[TASK ITEM]:
Could you retype the whole listing, word for word?

[PROVIDED INFORMATION]:

◇ ◇ ◇ ◇ ◇ ◇ ◇

#[export] Set Default Goal Selector "!".

(** ** Byte strings

    A Go [string] and a Go [[]byte] are finite sequences of bytes.  Both are
    modelled by lists of 8-bit [ascii] values; [bs] embeds literals. *)

Abbreviation byte := ascii (only parsing).
Abbreviation str := (list ascii) (only parsing).

Definition bs (s : string) : str := list_ascii_of_string s.
Arguments bs s%_string_scope.

(** ** Machine integers

    Integers are [Z]; a conversion to a width writes its wrap-around out. *)

Definition max_int64 : Z := 9223372036854775807.
Definition min_int64 : Z := -9223372036854775808.
Definition max_uint64 : Z := 18446744073709551615.
Definition max_uint32 : Z := 4294967295.

Definition u64 (z : Z) : Z := (z mod 18446744073709551616)%Z.
Definition u32 (z : Z) : Z := (z mod 4294967296)%Z.
Definition i64 (z : Z) : Z :=
  ((z + 9223372036854775808) mod 18446744073709551616 - 9223372036854775808)%Z.

Definition in_i64 (z : Z) : Prop := (min_int64 <= z <= max_int64)%Z.
Definition in_u64 (z : Z) : Prop := (0 <= z <= max_uint64)%Z.
Definition in_u32 (z : Z) : Prop := (0 <= z <= max_uint32)%Z.

(** ** Results

    A Go function that returns [(A, error)] and whose value is not used when
    the error is non-nil returns [result E A]. *)

Inductive result (E A : Type) : Type :=
| Ok (a : A)
| Err (e : E).
Arguments Ok {E A} a.
Arguments Err {E A} e.

Definition result_bind {E A B} (m : result E A) (f : A → result E B) : result E B :=
  match m with Ok a => f a | Err e => Err e end.

Declare Scope tavern_scope.
Delimit Scope tavern_scope with tavern.
Notation "'let?' x ':=' m 'in' k" := (result_bind m (λ x, k))
  (at level 10, x pattern, m at level 100, k at level 200,
   format "'[v' 'let?'  x  ':='  m  'in' '/' k ']'") : tavern_scope.

(** ** Automation *)

Create HintDb tavern.
Create HintDb tavern_arith.
Create Rewrite HintDb tavern_arith.

(** Turn boolean comparisons of the code into propositions, in the goal's
    hypotheses and in the goal. *)
Ltac zbool :=
  repeat match goal with
  | H : _ && _ = true |- _ => apply andb_true_iff in H; destruct H
  | H : _ || _ = false |- _ => apply orb_false_iff in H; destruct H
  | H : _ || _ = true |- _ => apply orb_true_iff in H
  | H : _ && _ = false |- _ => apply andb_false_iff in H
  | H : negb _ = true |- _ => apply negb_true_iff in H
  | H : negb _ = false |- _ => apply negb_false_iff in H
  | H : (_ <? _)%Z = true |- _ => apply Z.ltb_lt in H
  | H : (_ <? _)%Z = false |- _ => apply Z.ltb_ge in H
  | H : (_ <=? _)%Z = true |- _ => apply Z.leb_le in H
  | H : (_ <=? _)%Z = false |- _ => apply Z.leb_gt in H
  | H : (_ =? _)%Z = true |- _ => apply Z.eqb_eq in H
  | H : (_ =? _)%Z = false |- _ => apply Z.eqb_neq in H
  | H : (_ >? _)%Z = true |- _ => rewrite Z.gtb_ltb in H; apply Z.ltb_lt in H
  | H : (_ >? _)%Z = false |- _ => rewrite Z.gtb_ltb in H; apply Z.ltb_ge in H
  | H : (_ >=? _)%Z = true |- _ => rewrite Z.geb_leb in H; apply Z.leb_le in H
  | H : (_ >=? _)%Z = false |- _ => rewrite Z.geb_leb in H; apply Z.leb_gt in H
  | H : bool_decide _ = true |- _ => apply bool_decide_eq_true_1 in H
  | H : bool_decide _ = false |- _ => apply bool_decide_eq_false_1 in H
  end.

(** Split on the boolean conditions of the goal, one [if] at a time. *)
Ltac case_if :=
  match goal with
  | |- context [if ?b then _ else _] =>
      lazymatch type of b with bool => idtac end;
      let E := fresh "Hb" in destruct b eqn:E; zbool
  | H : context [if ?b then _ else _] |- _ =>
      lazymatch type of b with bool => idtac end;
      let E := fresh "Hb" in destruct b eqn:E; zbool
  end.

Ltac unfold_ints :=
  unfold in_i64, in_u64, in_u32, max_int64, min_int64, max_uint64, max_uint32 in *.

(** ** Integer lemmas *)

Open Scope Z_scope.

Lemma i64_id z : in_i64 z → i64 z = z.
Proof.
  unfold_ints; unfold i64; intros ?.
  rewrite Z.mod_small; lia.
Qed.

◇ ◇ ◇ ◇ ◇ ◇ ◇

[WRITTEN RESPONSE]:
#[export] Set Default Goal Selector "!".

(** ** Byte strings

    A Go [string] and a Go [[]byte] are finite sequences of bytes.  Both are
    modelled by lists of 8-bit [ascii] values; [bs] embeds literals. *)

Abbreviation byte := ascii (only parsing).
Abbreviation str := (list ascii) (only parsing).

Definition bs (s : string) : str := list_ascii_of_string s.
Arguments bs s%_string_scope.

(** ** Machine integers

    Integers are [Z]; a conversion to a width writes its wrap-around out. *)

Definition max_int64 : Z := 9223372036854775807.
Definition min_int64 : Z := -9223372036854775808.
Definition max_uint64 : Z := 18446744073709551615.
Definition max_uint32 : Z := 4294967295.

Definition u64 (z : Z) : Z := (z mod 18446744073709551616)%Z.
Definition u32 (z : Z) : Z := (z mod 4294967296)%Z.
Definition i64 (z : Z) : Z :=
  ((z + 9223372036854775808) mod 18446744073709551616 - 9223372036854775808)%Z.

Definition in_i64 (z : Z) : Prop := (min_int64 <= z <= max_int64)%Z.
Definition in_u64 (z : Z) : Prop := (0 <= z <= max_uint64)%Z.
Definition in_u32 (z : Z) : Prop := (0 <= z <= max_uint32)%Z.

(** ** Results

    A Go function that returns [(A, error)] and whose value is not used when
    the error is non-nil returns [result E A]. *)

Inductive result (E A : Type) : Type :=
| Ok (a : A)
| Err (e : E).
Arguments Ok {E A} a.
Arguments Err {E A} e.

Definition result_bind {E A B} (m : result E A) (f : A → result E B) : result E B :=
  match m with Ok a => f a | Err e => Err e end.

Declare Scope tavern_scope.
Delimit Scope tavern_scope with tavern.
Notation "'let?' x ':=' m 'in' k" := (result_bind m (λ x, k))
  (at level 10, x pattern, m at level 100, k at level 200,
   format "'[v' 'let?'  x  ':='  m  'in' '/' k ']'") : tavern_scope.

(** ** Automation *)

Create HintDb tavern.
Create HintDb tavern_arith.
Create Rewrite HintDb tavern_arith.

(** Turn boolean comparisons of the code into propositions, in the goal's
    hypotheses and in the goal. *)
Ltac zbool :=
  repeat match goal with
  | H : _ && _ = true |- _ => apply andb_true_iff in H; destruct H
  | H : _ || _ = false |- _ => apply orb_false_iff in H; destruct H
  | H : _ || _ = true |- _ => apply orb_true_iff in H
  | H : _ && _ = false |- _ => apply andb_false_iff in H
  | H : negb _ = true |- _ => apply negb_true_iff in H
  | H : negb _ = false |- _ => apply negb_false_iff in H
  | H : (_ <? _)%Z = true |- _ => apply Z.ltb_lt in H
  | H : (_ <? _)%Z = false |- _ => apply Z.ltb_ge in H
  | H : (_ <=? _)%Z = true |- _ => apply Z.leb_le in H
  | H : (_ <=? _)%Z = false |- _ => apply Z.leb_gt in H
  | H : (_ =? _)%Z = true |- _ => apply Z.eqb_eq in H
  | H : (_ =? _)%Z = false |- _ => apply Z.eqb_neq in H
  | H : (_ >? _)%Z = true |- _ => rewrite Z.gtb_ltb in H; apply Z.ltb_lt in H
  | H : (_ >? _)%Z = false |- _ => rewrite Z.gtb_ltb in H; apply Z.ltb_ge in H
  | H : (_ >=? _)%Z = true |- _ => rewrite Z.geb_leb in H; apply Z.leb_le in H
  | H : (_ >=? _)%Z = false |- _ => rewrite Z.geb_leb in H; apply Z.leb_gt in H
  | H : bool_decide _ = true |- _ => apply bool_decide_eq_true_1 in H
  | H : bool_decide _ = false |- _ => apply bool_decide_eq_false_1 in H
  end.

(** Split on the boolean conditions of the goal, one [if] at a time. *)
Ltac case_if :=
  match goal with
  | |- context [if ?b then _ else _] =>
      lazymatch type of b with bool => idtac end;
      let E := fresh "Hb" in destruct b eqn:E; zbool
  | H : context [if ?b then _ else _] |- _ =>
      lazymatch type of b with bool => idtac end;
      let E := fresh "Hb" in destruct b eqn:E; zbool
  end.

Ltac unfold_ints :=
  unfold in_i64, in_u64, in_u32, max_int64, min_int64, max_uint64, max_uint32 in *.

(** ** Integer lemmas *)

Open Scope Z_scope.

Lemma i64_id z : in_i64 z → i64 z = z.
Proof.
  unfold_ints; unfold i64; intros ?.
  rewrite Z.mod_small; lia.
Qed.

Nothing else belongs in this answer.